_Work item_.
Which of the lines below include "proposers"? Each one should be copied out.

# # # # # # #

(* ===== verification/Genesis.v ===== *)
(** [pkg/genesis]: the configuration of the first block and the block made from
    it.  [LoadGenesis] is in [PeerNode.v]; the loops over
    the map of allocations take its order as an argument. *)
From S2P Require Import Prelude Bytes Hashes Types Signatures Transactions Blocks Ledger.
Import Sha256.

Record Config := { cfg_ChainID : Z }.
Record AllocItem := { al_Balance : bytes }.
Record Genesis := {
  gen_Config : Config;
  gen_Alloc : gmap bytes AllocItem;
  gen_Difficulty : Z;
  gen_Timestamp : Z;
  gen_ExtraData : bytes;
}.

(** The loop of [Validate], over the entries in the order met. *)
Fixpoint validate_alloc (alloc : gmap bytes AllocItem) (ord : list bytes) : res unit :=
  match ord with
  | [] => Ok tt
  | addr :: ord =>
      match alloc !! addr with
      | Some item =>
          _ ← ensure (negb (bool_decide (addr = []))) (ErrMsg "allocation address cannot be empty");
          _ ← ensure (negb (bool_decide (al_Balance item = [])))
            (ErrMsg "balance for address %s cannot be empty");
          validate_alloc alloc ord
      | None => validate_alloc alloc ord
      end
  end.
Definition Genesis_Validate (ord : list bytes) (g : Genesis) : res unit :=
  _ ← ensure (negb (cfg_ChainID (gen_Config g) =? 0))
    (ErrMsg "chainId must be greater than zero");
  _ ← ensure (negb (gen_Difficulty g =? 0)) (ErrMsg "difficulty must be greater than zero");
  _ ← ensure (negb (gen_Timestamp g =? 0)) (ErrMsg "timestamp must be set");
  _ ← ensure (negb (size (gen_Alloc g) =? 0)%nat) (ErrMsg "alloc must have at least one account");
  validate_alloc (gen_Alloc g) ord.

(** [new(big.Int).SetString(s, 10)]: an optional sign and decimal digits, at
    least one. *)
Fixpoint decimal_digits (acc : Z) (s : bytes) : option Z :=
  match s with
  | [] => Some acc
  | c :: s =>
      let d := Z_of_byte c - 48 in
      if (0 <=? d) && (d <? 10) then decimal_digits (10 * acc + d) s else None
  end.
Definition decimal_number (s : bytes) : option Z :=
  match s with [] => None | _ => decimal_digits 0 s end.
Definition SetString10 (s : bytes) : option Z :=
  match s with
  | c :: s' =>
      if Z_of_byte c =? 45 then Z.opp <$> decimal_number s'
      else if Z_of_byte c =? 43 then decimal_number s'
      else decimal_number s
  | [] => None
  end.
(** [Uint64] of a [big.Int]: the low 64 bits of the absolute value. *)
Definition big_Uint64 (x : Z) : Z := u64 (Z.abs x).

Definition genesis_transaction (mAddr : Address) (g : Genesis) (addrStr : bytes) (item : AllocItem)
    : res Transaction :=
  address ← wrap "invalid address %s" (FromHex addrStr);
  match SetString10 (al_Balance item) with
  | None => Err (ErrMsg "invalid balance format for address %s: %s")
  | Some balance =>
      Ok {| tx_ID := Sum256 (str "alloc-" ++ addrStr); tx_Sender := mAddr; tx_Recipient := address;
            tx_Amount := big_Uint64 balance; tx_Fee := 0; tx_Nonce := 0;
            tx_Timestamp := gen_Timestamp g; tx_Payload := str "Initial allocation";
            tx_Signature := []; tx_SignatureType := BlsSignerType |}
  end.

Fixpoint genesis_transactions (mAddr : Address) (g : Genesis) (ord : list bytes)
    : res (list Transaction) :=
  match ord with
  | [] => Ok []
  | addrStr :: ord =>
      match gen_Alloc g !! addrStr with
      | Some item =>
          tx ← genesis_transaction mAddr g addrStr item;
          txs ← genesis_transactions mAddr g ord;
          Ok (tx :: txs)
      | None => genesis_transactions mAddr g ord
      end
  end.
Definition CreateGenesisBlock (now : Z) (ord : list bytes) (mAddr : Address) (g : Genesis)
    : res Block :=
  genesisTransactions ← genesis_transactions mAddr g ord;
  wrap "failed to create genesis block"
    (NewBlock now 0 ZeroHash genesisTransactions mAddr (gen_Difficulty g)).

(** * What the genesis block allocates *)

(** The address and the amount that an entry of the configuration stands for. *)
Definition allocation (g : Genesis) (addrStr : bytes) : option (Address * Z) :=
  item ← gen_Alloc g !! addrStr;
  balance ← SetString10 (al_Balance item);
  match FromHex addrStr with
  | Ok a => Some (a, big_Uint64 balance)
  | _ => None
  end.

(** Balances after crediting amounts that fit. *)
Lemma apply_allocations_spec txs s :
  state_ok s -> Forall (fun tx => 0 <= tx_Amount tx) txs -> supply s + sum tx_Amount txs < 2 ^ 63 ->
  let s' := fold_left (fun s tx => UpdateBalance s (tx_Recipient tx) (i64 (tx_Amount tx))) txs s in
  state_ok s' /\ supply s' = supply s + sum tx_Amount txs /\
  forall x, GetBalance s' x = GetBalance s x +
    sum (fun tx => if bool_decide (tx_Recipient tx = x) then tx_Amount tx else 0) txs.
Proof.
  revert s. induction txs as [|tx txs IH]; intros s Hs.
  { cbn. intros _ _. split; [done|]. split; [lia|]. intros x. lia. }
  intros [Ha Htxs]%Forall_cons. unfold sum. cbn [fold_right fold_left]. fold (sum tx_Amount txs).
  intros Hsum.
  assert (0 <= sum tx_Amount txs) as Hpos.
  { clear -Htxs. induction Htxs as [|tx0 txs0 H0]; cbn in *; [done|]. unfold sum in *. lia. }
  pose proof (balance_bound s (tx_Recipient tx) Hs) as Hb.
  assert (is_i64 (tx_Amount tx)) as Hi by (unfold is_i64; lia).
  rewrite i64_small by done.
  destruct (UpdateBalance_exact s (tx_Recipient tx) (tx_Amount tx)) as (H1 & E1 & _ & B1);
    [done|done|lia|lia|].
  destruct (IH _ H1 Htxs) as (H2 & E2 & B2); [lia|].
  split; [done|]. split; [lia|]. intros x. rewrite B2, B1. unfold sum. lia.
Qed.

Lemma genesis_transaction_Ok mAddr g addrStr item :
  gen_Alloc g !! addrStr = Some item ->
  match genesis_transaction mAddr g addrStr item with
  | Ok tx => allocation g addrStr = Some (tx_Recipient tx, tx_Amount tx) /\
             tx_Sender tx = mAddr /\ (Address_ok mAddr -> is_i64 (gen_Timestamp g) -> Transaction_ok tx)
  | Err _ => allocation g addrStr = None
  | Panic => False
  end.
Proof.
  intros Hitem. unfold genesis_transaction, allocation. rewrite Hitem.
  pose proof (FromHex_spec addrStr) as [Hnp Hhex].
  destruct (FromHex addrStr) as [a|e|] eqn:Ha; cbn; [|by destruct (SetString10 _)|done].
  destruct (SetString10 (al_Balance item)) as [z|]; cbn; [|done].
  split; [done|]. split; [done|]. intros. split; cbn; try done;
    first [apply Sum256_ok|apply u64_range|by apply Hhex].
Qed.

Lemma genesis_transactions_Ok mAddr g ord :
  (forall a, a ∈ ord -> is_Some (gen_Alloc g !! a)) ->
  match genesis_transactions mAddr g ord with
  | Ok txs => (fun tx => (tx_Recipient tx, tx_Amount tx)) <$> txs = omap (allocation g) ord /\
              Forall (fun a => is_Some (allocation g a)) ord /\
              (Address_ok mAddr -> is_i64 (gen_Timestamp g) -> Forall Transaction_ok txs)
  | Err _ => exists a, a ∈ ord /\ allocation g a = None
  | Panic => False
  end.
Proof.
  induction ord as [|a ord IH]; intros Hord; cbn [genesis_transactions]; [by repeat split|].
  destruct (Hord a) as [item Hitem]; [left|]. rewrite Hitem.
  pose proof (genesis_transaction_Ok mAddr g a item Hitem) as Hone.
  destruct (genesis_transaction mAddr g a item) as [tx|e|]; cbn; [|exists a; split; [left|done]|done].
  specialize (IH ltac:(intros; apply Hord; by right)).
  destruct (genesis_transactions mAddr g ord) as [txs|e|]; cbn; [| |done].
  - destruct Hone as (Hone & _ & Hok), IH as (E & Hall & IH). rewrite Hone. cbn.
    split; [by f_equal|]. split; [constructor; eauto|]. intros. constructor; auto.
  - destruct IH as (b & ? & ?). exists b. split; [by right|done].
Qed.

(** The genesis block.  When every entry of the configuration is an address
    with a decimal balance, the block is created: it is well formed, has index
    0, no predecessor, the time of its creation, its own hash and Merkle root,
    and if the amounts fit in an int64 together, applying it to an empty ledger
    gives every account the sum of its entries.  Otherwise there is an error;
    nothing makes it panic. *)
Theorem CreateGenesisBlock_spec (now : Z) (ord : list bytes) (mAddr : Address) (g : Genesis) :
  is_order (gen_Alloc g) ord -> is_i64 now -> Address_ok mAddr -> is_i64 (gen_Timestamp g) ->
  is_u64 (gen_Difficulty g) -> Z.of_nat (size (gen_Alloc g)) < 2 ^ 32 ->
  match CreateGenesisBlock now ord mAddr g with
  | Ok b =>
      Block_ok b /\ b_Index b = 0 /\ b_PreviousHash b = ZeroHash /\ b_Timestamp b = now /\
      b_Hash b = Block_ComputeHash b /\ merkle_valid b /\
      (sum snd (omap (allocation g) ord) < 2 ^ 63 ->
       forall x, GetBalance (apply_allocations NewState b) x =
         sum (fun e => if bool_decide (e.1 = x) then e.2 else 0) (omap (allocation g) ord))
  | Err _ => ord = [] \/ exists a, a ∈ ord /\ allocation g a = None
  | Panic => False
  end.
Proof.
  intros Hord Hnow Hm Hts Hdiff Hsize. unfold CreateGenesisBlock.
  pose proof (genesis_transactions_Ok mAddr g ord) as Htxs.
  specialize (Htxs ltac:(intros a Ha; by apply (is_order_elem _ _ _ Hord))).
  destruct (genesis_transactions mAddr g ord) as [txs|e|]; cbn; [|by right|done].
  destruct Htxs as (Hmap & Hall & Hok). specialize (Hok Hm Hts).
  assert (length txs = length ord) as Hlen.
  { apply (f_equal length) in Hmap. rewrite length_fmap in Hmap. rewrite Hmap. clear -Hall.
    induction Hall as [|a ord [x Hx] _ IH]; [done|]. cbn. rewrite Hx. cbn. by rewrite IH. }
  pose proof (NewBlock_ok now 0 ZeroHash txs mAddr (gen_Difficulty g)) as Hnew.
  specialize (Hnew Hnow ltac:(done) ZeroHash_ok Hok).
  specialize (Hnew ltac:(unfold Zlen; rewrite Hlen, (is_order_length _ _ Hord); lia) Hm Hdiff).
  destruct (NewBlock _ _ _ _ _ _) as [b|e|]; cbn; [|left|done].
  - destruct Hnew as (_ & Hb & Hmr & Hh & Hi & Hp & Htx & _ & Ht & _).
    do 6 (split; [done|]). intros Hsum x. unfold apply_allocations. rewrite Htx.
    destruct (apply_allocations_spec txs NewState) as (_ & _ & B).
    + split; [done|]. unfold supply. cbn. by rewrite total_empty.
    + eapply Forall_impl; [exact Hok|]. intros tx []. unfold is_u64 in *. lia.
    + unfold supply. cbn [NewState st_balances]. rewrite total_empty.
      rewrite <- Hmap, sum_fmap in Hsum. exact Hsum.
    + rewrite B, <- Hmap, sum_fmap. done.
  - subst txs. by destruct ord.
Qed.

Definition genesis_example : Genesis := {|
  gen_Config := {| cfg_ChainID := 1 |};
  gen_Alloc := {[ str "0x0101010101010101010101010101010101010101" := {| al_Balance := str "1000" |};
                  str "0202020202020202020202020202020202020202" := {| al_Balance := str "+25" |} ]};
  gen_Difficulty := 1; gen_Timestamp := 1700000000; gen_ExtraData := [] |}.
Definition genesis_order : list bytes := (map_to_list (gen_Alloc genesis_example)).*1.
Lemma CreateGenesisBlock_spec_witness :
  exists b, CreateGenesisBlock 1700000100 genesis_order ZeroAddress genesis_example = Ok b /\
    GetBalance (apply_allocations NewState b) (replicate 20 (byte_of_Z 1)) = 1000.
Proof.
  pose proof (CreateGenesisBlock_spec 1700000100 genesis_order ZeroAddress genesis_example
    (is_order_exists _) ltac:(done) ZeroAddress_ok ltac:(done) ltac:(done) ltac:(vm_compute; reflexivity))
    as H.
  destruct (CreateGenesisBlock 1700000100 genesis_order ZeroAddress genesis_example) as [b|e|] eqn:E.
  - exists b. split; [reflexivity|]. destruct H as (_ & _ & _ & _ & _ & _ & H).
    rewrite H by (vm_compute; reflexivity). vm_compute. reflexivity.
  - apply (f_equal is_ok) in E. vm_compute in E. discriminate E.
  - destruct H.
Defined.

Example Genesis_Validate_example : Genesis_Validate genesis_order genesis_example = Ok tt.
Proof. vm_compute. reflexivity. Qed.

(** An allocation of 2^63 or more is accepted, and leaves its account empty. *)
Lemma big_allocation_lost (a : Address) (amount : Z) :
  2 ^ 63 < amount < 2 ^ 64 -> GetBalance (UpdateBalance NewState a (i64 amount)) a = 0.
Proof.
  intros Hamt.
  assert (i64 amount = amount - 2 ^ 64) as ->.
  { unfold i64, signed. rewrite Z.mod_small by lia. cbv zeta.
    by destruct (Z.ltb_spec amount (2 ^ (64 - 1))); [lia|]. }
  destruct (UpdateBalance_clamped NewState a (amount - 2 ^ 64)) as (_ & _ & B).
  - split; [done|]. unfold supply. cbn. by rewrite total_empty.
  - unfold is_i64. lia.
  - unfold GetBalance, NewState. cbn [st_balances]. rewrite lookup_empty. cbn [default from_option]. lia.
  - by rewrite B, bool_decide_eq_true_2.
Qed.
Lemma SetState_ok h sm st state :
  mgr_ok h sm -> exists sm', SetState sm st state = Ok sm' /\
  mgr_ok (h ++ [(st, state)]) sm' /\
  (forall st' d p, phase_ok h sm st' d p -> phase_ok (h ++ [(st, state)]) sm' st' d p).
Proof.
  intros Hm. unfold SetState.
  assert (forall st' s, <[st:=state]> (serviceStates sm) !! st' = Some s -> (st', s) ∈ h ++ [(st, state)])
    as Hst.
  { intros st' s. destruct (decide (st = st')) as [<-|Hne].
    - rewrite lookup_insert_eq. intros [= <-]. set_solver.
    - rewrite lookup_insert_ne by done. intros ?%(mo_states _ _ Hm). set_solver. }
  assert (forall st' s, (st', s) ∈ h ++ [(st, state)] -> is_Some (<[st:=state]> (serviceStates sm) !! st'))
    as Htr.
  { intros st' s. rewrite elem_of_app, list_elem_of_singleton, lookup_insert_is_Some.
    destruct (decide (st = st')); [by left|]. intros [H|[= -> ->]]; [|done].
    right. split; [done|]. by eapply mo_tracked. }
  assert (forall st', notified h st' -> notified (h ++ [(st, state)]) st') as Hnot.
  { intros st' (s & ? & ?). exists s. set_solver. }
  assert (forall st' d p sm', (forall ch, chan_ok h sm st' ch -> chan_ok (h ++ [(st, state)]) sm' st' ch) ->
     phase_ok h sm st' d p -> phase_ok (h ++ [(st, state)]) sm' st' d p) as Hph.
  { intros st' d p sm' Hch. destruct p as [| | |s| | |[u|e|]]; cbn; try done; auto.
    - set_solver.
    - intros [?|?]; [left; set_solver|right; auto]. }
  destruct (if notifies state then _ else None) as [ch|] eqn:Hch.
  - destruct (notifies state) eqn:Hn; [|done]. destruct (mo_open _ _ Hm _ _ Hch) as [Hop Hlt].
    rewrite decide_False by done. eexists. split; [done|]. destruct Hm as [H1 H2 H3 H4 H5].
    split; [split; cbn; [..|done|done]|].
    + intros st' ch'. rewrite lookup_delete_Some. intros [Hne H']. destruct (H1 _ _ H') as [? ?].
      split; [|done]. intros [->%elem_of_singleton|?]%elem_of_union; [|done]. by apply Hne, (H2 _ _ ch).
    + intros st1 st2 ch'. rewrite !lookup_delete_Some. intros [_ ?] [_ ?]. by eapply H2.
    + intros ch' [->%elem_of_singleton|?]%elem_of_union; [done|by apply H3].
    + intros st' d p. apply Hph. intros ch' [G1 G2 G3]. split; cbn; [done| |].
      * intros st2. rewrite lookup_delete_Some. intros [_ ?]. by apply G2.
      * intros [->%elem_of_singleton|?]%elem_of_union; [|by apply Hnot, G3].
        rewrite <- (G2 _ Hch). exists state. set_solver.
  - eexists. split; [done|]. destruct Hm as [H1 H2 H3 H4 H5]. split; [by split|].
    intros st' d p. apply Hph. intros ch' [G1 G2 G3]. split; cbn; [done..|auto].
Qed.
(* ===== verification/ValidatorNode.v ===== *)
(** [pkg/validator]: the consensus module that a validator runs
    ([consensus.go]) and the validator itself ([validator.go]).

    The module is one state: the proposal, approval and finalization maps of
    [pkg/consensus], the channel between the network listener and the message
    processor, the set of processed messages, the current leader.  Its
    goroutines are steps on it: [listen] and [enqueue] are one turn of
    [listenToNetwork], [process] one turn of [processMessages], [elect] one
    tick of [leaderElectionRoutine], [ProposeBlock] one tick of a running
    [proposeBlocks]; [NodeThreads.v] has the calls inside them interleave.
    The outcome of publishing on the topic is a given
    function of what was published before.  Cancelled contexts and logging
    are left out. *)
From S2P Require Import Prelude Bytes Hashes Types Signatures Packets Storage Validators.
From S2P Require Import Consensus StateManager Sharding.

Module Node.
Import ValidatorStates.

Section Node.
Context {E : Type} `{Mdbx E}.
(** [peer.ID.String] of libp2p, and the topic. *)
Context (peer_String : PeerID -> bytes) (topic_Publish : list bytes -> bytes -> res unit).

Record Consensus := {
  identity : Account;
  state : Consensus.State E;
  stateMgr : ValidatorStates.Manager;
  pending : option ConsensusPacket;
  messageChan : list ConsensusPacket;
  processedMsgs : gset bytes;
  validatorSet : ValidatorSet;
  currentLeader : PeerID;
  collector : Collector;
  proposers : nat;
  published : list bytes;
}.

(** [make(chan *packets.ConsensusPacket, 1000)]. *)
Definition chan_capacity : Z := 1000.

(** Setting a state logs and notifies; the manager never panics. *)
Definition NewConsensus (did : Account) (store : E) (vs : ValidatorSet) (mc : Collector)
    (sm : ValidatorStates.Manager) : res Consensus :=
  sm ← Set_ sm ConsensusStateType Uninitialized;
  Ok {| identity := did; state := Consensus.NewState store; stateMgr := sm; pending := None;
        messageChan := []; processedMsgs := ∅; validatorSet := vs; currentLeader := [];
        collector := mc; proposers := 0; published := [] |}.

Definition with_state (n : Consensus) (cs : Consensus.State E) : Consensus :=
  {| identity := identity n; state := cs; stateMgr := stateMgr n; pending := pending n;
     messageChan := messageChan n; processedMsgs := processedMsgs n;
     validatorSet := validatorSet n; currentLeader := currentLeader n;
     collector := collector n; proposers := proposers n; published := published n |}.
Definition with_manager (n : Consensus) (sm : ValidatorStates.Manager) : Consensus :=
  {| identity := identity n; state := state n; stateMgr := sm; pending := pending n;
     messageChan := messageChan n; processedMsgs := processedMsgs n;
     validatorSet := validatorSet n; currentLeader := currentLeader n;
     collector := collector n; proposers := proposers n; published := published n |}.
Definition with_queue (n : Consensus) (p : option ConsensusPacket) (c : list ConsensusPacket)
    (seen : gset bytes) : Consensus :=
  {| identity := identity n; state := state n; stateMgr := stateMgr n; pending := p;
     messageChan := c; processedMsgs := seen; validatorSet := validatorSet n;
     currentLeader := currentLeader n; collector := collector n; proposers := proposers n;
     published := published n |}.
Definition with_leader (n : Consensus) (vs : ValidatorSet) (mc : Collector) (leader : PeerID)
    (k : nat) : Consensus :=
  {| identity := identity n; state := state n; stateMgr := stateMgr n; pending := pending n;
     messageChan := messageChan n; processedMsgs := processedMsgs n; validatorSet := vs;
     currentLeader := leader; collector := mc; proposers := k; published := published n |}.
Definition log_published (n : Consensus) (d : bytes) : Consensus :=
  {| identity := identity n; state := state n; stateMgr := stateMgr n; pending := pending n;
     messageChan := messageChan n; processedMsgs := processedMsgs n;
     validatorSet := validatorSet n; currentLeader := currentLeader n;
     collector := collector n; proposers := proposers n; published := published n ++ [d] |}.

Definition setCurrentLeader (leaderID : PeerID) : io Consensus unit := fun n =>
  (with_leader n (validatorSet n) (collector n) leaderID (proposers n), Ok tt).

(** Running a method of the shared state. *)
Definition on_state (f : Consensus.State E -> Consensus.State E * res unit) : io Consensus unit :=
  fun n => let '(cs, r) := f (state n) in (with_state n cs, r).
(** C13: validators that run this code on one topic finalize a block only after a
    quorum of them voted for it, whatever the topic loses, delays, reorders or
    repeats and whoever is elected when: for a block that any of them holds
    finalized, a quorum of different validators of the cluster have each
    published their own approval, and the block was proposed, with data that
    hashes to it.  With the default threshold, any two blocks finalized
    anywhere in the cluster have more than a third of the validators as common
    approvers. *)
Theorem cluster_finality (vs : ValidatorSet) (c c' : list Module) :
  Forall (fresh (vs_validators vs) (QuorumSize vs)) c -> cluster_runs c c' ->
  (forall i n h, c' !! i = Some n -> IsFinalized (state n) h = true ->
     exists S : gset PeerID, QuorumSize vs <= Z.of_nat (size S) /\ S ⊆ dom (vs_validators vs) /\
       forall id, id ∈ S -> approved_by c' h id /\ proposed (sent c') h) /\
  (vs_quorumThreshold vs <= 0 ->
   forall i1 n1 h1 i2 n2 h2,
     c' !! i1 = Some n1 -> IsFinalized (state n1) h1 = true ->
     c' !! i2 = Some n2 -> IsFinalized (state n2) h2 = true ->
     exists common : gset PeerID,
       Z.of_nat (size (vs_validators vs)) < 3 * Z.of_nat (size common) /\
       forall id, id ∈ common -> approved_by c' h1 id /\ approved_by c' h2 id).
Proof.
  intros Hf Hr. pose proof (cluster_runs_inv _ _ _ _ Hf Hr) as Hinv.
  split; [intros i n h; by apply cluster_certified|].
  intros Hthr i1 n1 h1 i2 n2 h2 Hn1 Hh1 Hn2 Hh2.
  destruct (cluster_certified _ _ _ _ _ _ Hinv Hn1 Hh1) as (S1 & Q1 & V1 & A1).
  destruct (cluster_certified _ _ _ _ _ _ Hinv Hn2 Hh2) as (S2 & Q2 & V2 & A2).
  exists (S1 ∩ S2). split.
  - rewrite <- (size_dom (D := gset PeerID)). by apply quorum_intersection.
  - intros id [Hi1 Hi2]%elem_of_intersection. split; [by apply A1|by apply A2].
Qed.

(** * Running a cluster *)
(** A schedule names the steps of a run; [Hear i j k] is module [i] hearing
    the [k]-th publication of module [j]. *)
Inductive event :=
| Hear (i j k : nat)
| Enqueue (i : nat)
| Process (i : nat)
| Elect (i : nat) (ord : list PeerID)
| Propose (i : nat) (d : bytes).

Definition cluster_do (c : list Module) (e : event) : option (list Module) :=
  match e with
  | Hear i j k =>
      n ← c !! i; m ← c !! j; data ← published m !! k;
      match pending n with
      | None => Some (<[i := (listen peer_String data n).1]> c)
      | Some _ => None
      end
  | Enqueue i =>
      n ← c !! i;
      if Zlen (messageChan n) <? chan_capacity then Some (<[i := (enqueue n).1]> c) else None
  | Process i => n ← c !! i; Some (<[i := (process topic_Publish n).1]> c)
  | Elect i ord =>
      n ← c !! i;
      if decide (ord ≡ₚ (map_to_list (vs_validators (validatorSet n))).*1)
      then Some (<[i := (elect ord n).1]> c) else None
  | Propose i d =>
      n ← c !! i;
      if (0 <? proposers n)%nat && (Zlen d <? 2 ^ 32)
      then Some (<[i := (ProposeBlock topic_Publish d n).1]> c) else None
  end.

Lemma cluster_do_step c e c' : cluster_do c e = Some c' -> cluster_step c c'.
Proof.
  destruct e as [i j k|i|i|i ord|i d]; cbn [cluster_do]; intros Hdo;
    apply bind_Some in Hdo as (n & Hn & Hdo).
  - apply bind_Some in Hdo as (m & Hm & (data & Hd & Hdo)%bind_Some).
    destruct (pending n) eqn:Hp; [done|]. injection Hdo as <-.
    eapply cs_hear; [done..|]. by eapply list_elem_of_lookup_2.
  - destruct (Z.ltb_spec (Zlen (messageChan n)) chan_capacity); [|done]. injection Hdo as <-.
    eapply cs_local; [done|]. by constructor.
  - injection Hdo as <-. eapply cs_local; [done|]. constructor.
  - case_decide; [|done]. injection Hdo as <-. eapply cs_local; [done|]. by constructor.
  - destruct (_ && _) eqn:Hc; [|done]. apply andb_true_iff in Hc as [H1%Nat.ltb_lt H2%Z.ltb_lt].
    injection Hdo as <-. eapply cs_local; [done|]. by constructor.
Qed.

# # # # # # #

_Exercise response_.
  proposers : nat;
        collector := mc; proposers := 0; published := [] |}.
     collector := collector n; proposers := proposers n; published := published n |}.
     collector := collector n; proposers := proposers n; published := published n |}.
     currentLeader := currentLeader n; collector := collector n; proposers := proposers n;
     currentLeader := leader; collector := mc; proposers := k; published := published n |}.
     collector := collector n; proposers := proposers n; published := published n ++ [d] |}.
  (with_leader n (validatorSet n) (collector n) leaderID (proposers n), Ok tt).
      if (0 <? proposers n)%nat && (Zlen d <? 2 ^ 32)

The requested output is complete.